The action aims to attack one of the biggest challenges facing the oil-exporting country - annual inflation hovering near 24% that is the highest in Latin America.
Mr Chavez also rallied supporters and expressed confidence that he will survive cancer, a day after saying he expects to eventually undergo chemotherapy or radiation treatment.
"I'm facing one of the biggest battles of my life," Mr Chavez told the crowd in a Caracas plaza. "With the grace of God we will also win it."
The newspaper Estado de S Paulo in Brazil reported on its website that Mr Chavez would seek treatment at Hospital Sirio Libanes, a facility in Sao Paulo known as one of the best hospitals for cancer treatment in Latin America.

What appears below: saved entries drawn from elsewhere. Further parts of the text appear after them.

Lemma stays_loop_retry z s : env_ok z -> stays (loop_retry fips z s).
Proof.
  intros Hz. unfold loop_retry. apply stays_look. intros e He.
  destruct (ep_store e !! s) as [ds|] eqn:Hd; [|done].
  destruct (x_retryCh ds) as [[|cookie rest]|] eqn:Hi; [done| |done].
  pose proof (dk_retry _ (iv_store _ _ _ He _ _ Hd)) as Hin. rw Hi in Hin. cbn in Hin. rw len_cons in Hin.
  pose proof (stays_maybeSurface z s Hz). pose proof stays_onRetry.
  revert e He Hd. refine (fun e He _ => _ e He). apply stays_bind; [|intros _; stays_auto].
  apply stays_mod_ds. intros ds' []. split_and!; [constructor; cbn; try done; lia|done|done].
Qed.

Lemma stays_redeliver z src ms : stays (redeliverHellos z src ms).
Proof. pose proof stays_deliverHandshake. induction ms; cbn [redeliverHellos]; stays_auto. Qed.

(** A loop that is done leaves no slot behind. *)
Lemma finished_slot e s l : inv0 e -> ep_loops e !! s = Some l -> DgramFSM.done (l_driver l) = true ->
  inv0 (if failed (l_driver l)
        then e <| ep_registry := remove (l_localIndex l) (unwound (l_src l) (ep_registry e)) |>
               <| ep_loops := delete s (ep_loops e) |>
        else e <| ep_loops := delete s (ep_loops e) |>).
Proof.
  intros He Hl Hd. unfold DgramFSM.done in Hd. destruct (failed (l_driver l)).
  - apply (inv_weaken_slot _ _ (l_src l)), inv_unwind in He as Hu.
    apply (inv_remove _ _ _ (l_localIndex l)) in Hu as Hr. apply (inv_loop_end _ _ _ s Hr).
    intros src Hb. destruct (iv_owner _ _ _ Hr src s Hb) as (l' & Hl' & Hh); [done|].
    change (ep_loops e !! s = Some l') in Hl'. rw Hl in Hl'. injection Hl' as <-. destruct Hh as [<- _].
    destruct (unwound_fields (l_src l) (ep_registry e) (iv_slots _ _ _ He _)) as (_ & _ & H & _).
    cbn in Hb. by rw H lookup_delete_eq in Hb.
  - cbn in Hd. apply andb_prop in Hd as [Hd _]. apply inv_loop_end; [done|]. intros src Hb.
    destruct (iv_owner _ _ _ He src s Hb) as (l' & Hl' & Hh); [done|]. rw Hl in Hl'. injection Hl' as <-.
    destruct Hh as (_ & _ & Hs). by rw (iv_surfaced _ _ _ He s l Hl) in Hs.
Qed.

Lemma stays_loop_end z s : stays (loop_end z s).
Proof.
  apply stays_look. intros e He. destruct (ep_loops e !! s) as [l|] eqn:Hl; [|done].
  destruct (DgramFSM.done (l_driver l)) eqn:Hd; [|done]. cbn [negb].
  pose proof (finished_slot e s l He Hl Hd) as Hf.
  assert (Hst : stays (match l_first l, ep_store e !! s with
    | Some _, Some ds => do! _ := mod_ds s (fun ds => ds <| x_inbox := [] |>) in
                         redeliverHellos z (l_src l) (x_inbox ds)
    | _, _ => st_ret tt
    end)).
  { pose proof stays_redeliver. stays_auto. apply stays_mod_ds. by ds_auto. }
  destruct (failed (l_driver l)); [|exact (Hst _ Hf)].
  exact (Hst _ Hf).
Qed.

Lemma stays_loop_turn s turn : stays turn -> stays (loop_turn s turn).
Proof. intros Ht. unfold loop_turn. stays_auto. Qed.

(** * Dialling and reaping *)

(** A dialled session before its loop runs. *)
Lemma dialled_inv e rnd dst r idx : inv0 e -> add rnd (ep_next e) (ep_registry e) = (r, Ok idx) ->
  inv0 (indexed (ep_next e) idx r (allocated (new_ds dst true) e)).
Proof.
  intros He Ha. eapply (inv_index_add _ _ (allocated (new_ds dst true) e) _ (new_ds dst true)); [| |done| |exact Ha].
  - apply inv_alloc; [done|]. by constructor; cbn; try done; constructor.
  - cbn. apply lookup_insert_eq.
  - intros i Hi. destruct (iv_index _ _ _ He i _ Hi) as (ds & Hds & _).
    destruct (iv_next _ _ _ He (ep_next e)) as [Hn _]; [lia|]. by rw Hn in Hds.
Qed.

Lemma driver_start_running env c session d ms :
  driver_start fips env (newDriver c session) = (d, Ok ms) -> established d = false.
Proof.
  intros H. unfold driver_start in H. apply st_bind_inv in H as (d1 & a & Hm & H). rw st_bind_mod in H.
  injection H as <- _. unfold on_fsm in Hm. destruct (start _ _ _) as [f o]. injection Hm as <- _.
  apply (newDriver_running c session).
Qed.

Lemma stays_Dial z dst : stays (DialDatagram fips z dst).
Proof.
  unfold DialDatagram. apply stays_look. intros e He. cbv zeta.
  destruct (NewSession _ _ _ _) as [session| |]; [|done..]. rw (st_bind_lift session) //.
  set (session' := session <| s_PinnedServerKey := _ |> <| s_PSK := _ |> <| s_PSKIdentity := _ |>).
  rw (st_bind_ok (alloc _) _ e (allocated (new_ds dst true) e) (ep_next e)) //.
  unfold st_bind at 1. unfold on_registry. change (ep_registry (allocated _ e)) with (ep_registry e).
  pose proof (add_spec (z_idxrnd z) (ep_next e) (ep_registry e)) as Hs.
  assert (Hal : inv0 (allocated (new_ds dst true) e)).
  { apply inv_alloc; [done|]. by constructor; cbn; try done; constructor. }
  destruct (add (z_idxrnd z) (ep_next e) (ep_registry e)) as [r [idx|err|]] eqn:Ha; [|subst r|done].
  2: { apply inv_hellos; [done|by apply iv_registry in He|done..]. }
  rw (st_bind_lift idx) //. unfold mod_ds. rw st_bind_mod.
  pose proof (dialled_inv _ _ dst _ _ He Ha) as Hi. unfold indexed in Hi.
  destruct (driver_start _ _ _) as [d [msgs|err|]] eqn:Hd; [| |done].
  - rw st_bind_mod. apply (post_bind _ _ _ (fun _ => inv0)); [apply loop_send_post|by intros u e' He'].
    eapply (inv_loop_start None); [exact Hi|by apply driver_start_running in Hd| |cbn; lia|done].
    destruct (iv_next _ _ _ He (ep_next e)) as [_ Hl]; [lia|]. exact Hl.
  - unfold mod_registry. rw st_bind_mod. apply inv_remove. exact Hi.
Qed.

Lemma stays_reap ss : stays (reap ss).
Proof. pose proof stays_set_sess. induction ss; cbn [reap]; stays_auto. Qed.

Presidents Dilma Rousseff of Brazil and Fernando Lugo of Paraguay have both been treated for cancers at Sirio Libanes. Mr Lugo underwent treatment last year and Ms Rousseff in 2009 when she was not yet Brazil's president.
Ms Rousseff last week offered Mr Chavez the help of Brazilian doctors for his cancer treatment, telling him in a phone conversation that Brazilian specialists could be sent to Venezuela or he could come to Brazil.
Mr Chavez did not give details about his cancer treatment in a televised Cabinet meeting, instead focusing on domestic affairs.
He signed a decree to create a new "national system of costs and prices" that he said will prevent businesses from overcharging Venezuelans and ensure "fair prices".
Mr Chavez enacted the decree, among others, by using special legislative powers granted by his congressional allies in December that allow him to enact laws on his own for 18 months. The government already maintains price controls on many basic food products, ranging from milk to sugar to beef. It was not immediately clear what additional steps the new agency will take.